WHAT YOU NEED TO DO: The line with "(** ** Sending to a task *)", the line with "Definition stored (store", and all lines between them in the material below: return these exactly, and no others.
───── DATA FOR THIS EXERCISE
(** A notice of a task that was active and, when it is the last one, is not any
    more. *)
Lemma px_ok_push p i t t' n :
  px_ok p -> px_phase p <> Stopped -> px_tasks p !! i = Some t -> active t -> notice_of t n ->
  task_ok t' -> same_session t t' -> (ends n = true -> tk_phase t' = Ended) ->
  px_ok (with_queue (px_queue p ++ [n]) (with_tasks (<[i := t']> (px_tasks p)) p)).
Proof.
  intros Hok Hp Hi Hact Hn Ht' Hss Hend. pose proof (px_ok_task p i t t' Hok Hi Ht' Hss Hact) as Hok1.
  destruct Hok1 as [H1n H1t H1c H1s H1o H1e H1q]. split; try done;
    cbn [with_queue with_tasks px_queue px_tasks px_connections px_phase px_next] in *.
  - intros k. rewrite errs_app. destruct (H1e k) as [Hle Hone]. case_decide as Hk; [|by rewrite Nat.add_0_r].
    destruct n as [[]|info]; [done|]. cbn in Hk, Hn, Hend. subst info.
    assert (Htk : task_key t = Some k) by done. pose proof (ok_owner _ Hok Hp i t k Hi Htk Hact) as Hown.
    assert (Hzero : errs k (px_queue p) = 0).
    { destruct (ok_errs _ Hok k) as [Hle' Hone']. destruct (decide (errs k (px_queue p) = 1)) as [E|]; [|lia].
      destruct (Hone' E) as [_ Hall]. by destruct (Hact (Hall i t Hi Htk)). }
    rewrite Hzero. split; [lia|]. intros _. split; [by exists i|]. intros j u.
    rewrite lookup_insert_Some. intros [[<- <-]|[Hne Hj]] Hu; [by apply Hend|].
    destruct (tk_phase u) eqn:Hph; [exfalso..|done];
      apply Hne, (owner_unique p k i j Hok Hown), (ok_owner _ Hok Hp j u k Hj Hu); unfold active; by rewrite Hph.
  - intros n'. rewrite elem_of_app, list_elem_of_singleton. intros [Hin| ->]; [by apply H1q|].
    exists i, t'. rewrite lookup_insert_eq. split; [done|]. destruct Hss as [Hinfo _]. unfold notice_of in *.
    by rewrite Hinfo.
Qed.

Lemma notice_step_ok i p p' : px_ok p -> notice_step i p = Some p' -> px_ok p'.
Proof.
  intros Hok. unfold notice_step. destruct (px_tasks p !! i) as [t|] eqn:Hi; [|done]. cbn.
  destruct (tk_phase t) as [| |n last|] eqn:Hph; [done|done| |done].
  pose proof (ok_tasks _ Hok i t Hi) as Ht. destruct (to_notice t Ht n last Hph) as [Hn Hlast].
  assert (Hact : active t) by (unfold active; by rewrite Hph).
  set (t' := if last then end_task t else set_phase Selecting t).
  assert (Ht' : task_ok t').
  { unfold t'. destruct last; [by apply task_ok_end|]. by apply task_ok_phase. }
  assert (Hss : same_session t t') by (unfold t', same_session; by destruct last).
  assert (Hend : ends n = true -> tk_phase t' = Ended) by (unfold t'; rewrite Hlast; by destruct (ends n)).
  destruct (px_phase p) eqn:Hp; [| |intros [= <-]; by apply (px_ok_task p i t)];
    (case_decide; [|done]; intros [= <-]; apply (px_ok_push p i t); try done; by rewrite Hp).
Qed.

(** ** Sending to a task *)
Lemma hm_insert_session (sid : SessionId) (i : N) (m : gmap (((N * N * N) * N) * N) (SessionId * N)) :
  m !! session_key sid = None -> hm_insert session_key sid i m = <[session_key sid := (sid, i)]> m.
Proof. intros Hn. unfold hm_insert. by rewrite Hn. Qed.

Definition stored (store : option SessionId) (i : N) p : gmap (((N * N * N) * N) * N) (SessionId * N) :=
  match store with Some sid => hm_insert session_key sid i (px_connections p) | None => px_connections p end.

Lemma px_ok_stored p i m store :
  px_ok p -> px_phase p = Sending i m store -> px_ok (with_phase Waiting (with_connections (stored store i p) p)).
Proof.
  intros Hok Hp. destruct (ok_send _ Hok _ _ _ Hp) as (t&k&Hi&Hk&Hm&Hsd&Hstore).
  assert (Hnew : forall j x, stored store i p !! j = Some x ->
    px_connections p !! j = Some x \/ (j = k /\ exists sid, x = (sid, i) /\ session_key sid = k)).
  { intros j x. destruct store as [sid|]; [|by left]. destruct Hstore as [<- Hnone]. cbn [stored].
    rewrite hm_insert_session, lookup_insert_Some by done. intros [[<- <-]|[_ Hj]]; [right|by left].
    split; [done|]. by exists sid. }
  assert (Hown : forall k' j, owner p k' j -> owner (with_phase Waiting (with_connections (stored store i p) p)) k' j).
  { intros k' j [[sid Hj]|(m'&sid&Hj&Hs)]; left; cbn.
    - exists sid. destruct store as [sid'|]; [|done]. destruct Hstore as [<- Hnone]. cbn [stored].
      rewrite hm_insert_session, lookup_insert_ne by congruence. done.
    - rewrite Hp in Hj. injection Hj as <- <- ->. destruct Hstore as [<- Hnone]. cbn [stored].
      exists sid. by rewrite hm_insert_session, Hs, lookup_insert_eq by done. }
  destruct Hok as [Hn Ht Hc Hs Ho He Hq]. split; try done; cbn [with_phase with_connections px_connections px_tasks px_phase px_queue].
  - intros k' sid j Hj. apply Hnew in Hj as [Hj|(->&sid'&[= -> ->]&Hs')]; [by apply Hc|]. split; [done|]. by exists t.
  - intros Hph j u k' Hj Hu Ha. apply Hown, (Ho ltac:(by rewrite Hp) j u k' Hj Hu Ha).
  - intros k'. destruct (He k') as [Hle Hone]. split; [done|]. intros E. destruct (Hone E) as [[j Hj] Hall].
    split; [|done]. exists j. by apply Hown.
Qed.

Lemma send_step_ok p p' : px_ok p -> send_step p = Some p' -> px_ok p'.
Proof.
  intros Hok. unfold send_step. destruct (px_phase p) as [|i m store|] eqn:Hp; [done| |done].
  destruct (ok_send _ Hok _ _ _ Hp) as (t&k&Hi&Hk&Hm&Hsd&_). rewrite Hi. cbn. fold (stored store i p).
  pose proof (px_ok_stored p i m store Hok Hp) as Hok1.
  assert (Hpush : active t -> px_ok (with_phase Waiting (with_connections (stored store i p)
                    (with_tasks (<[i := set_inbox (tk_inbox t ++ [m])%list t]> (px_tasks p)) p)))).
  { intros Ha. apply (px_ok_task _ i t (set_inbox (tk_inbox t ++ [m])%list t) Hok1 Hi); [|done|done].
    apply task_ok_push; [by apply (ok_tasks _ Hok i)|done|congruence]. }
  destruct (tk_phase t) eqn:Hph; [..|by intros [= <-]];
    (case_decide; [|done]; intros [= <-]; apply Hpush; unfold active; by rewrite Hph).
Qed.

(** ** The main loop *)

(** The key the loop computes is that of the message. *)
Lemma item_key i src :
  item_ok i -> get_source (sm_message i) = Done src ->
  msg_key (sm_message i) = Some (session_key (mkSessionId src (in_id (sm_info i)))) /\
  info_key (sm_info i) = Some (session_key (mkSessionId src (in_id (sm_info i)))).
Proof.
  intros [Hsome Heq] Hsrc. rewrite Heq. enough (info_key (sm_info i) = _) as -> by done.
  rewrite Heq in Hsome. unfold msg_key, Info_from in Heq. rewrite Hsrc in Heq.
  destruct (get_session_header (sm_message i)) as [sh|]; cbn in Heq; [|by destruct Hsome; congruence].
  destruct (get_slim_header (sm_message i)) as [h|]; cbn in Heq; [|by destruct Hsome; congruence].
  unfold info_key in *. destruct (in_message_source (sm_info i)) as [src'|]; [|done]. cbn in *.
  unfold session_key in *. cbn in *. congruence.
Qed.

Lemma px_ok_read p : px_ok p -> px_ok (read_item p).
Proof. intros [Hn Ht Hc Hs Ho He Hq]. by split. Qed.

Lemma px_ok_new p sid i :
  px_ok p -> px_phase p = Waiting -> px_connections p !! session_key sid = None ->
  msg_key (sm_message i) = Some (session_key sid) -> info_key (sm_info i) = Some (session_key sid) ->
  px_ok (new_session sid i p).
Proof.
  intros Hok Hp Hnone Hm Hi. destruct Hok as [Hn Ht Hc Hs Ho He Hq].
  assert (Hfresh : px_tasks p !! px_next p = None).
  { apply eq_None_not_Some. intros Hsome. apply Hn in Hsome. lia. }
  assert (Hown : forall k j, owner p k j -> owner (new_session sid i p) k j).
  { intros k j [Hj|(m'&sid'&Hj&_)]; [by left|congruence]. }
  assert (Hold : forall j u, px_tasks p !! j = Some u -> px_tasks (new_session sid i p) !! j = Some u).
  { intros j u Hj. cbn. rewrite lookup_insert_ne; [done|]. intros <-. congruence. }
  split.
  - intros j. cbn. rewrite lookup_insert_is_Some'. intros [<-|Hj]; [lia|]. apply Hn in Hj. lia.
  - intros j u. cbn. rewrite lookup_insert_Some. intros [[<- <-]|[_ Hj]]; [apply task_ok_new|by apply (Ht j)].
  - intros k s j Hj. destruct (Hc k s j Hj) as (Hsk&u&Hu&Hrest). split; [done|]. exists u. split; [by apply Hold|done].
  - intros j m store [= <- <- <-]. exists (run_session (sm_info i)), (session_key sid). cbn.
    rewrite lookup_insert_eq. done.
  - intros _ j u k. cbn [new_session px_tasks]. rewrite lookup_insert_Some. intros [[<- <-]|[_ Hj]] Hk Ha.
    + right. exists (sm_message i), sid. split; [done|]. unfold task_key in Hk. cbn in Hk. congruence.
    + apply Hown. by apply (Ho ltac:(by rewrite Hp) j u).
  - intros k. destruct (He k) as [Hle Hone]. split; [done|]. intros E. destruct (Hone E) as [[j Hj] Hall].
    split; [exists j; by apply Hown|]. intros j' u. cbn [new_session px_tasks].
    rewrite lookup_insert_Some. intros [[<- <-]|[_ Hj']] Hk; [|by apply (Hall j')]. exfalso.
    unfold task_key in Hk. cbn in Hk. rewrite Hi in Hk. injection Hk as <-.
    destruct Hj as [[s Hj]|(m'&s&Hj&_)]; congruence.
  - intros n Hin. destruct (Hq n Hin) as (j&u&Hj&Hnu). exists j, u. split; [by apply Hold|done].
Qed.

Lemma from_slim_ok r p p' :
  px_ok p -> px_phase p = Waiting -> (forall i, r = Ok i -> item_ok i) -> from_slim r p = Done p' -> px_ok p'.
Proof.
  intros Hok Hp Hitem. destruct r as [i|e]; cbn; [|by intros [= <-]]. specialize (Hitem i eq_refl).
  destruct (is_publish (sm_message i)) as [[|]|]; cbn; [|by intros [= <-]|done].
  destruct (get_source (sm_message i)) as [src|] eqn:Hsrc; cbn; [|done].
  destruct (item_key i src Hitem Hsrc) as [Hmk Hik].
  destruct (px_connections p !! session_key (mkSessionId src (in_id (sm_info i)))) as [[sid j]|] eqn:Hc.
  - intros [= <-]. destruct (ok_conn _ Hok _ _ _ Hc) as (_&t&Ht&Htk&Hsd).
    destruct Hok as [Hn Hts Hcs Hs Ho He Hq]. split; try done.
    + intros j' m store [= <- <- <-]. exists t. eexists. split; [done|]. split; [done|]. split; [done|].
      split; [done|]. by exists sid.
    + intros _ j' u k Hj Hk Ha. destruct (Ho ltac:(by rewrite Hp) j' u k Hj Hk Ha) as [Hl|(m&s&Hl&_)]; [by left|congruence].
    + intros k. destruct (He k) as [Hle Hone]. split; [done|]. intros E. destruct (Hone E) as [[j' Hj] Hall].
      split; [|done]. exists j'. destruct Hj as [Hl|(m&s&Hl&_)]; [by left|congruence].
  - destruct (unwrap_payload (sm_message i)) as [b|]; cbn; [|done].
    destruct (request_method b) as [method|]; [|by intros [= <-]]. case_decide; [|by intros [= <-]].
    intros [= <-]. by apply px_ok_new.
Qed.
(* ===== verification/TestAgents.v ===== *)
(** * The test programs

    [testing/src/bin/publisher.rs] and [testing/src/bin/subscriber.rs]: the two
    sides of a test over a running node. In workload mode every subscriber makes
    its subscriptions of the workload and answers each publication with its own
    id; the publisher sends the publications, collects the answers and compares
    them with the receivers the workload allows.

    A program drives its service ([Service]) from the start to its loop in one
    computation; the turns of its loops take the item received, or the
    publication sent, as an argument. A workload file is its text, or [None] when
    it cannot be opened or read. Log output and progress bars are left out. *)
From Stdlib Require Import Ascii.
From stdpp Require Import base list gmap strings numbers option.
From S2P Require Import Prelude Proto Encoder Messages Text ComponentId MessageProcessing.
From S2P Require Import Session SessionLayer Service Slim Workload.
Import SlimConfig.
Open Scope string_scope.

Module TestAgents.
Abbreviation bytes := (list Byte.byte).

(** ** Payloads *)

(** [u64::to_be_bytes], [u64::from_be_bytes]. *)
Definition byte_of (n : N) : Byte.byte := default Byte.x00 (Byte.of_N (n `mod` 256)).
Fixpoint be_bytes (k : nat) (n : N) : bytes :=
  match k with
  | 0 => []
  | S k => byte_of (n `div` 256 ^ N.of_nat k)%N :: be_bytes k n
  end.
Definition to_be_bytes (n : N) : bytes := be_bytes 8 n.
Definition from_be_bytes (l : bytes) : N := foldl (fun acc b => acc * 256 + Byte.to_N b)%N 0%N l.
──────────
───── DATA FOR THIS EXERCISE
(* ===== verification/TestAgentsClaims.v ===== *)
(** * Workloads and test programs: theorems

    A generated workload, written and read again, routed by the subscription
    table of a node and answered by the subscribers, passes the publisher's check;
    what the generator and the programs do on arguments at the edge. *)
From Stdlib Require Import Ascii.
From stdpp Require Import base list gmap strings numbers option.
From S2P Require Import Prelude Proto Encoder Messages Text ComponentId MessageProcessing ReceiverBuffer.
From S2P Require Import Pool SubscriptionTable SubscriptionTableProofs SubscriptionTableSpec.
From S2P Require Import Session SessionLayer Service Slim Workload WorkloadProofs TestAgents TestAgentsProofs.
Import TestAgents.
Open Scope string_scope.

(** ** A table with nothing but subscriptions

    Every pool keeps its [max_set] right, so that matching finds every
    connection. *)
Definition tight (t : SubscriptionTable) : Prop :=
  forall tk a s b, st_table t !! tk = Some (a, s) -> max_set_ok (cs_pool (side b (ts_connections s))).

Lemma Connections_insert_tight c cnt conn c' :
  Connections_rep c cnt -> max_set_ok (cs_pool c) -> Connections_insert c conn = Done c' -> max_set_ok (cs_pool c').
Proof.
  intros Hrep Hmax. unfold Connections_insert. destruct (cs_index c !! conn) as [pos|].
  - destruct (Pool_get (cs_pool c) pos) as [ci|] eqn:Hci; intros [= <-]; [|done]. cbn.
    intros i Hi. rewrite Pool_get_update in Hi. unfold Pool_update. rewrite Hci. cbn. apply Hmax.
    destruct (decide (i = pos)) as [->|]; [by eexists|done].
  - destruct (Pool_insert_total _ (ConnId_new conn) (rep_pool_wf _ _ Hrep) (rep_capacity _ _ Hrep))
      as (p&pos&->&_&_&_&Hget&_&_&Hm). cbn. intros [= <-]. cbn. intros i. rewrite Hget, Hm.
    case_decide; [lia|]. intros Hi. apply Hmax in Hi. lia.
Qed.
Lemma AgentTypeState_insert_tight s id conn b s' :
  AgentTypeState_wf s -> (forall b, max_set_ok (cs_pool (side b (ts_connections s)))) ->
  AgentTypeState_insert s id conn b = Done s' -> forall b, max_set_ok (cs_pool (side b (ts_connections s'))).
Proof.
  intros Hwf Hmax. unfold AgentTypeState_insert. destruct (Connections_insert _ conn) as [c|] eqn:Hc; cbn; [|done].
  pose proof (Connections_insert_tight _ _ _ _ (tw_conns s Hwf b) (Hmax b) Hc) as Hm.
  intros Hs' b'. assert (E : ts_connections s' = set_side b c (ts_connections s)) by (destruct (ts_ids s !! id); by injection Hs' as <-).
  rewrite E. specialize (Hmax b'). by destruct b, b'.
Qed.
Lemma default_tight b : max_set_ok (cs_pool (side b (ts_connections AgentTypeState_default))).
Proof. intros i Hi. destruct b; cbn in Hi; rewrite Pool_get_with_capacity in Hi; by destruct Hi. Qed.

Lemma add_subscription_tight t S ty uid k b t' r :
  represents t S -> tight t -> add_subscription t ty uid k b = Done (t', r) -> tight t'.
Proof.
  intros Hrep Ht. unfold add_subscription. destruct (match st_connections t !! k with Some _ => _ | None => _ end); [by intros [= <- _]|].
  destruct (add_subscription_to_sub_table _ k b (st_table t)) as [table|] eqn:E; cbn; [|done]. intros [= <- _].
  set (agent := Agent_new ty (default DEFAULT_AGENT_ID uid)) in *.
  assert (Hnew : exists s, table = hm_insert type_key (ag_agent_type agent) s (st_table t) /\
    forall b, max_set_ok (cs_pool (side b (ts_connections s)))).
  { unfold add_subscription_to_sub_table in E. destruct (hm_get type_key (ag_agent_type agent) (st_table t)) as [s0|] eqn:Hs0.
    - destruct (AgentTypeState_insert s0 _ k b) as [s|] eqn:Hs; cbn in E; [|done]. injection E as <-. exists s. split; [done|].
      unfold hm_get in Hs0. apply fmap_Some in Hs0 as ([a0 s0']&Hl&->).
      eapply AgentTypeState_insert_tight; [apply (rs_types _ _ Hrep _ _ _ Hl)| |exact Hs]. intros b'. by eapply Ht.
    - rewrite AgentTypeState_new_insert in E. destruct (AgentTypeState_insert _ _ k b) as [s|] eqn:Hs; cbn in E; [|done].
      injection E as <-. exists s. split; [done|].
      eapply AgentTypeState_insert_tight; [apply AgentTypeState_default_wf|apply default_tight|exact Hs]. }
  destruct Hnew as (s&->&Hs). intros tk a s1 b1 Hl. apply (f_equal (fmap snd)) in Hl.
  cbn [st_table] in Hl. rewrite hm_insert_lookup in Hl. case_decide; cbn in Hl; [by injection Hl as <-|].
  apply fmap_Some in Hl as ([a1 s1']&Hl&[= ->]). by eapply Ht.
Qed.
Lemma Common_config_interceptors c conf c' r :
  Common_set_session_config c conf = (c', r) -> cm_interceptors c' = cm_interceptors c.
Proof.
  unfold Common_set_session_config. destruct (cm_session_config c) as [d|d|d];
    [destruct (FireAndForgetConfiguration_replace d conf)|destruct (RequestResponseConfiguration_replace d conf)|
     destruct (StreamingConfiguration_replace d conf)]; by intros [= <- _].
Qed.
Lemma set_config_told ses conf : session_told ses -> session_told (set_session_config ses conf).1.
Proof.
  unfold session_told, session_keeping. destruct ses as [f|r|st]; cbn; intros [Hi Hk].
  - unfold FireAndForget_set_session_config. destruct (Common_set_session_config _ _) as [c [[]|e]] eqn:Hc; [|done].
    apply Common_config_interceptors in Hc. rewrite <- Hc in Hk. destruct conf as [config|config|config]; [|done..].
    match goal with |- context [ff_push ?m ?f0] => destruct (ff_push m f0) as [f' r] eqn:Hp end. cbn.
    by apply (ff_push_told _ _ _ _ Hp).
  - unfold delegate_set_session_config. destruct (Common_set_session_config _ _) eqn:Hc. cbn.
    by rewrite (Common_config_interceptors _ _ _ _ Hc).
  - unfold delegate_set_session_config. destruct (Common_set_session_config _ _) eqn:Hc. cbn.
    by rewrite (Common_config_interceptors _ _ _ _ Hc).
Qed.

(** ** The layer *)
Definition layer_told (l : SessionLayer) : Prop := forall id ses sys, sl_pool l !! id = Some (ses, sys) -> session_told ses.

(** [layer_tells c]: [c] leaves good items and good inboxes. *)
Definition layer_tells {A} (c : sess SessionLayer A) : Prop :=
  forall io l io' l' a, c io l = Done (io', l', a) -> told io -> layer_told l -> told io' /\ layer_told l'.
──────────
ANSWER TO THE PROBLEM:
(** ** Sending to a task *)
Lemma hm_insert_session (sid : SessionId) (i : N) (m : gmap (((N * N * N) * N) * N) (SessionId * N)) :
  m !! session_key sid = None -> hm_insert session_key sid i m = <[session_key sid := (sid, i)]> m.
Proof. intros Hn. unfold hm_insert. by rewrite Hn. Qed.

Definition stored (store : option SessionId) (i : N) p : gmap (((N * N * N) * N) * N) (SessionId * N) :=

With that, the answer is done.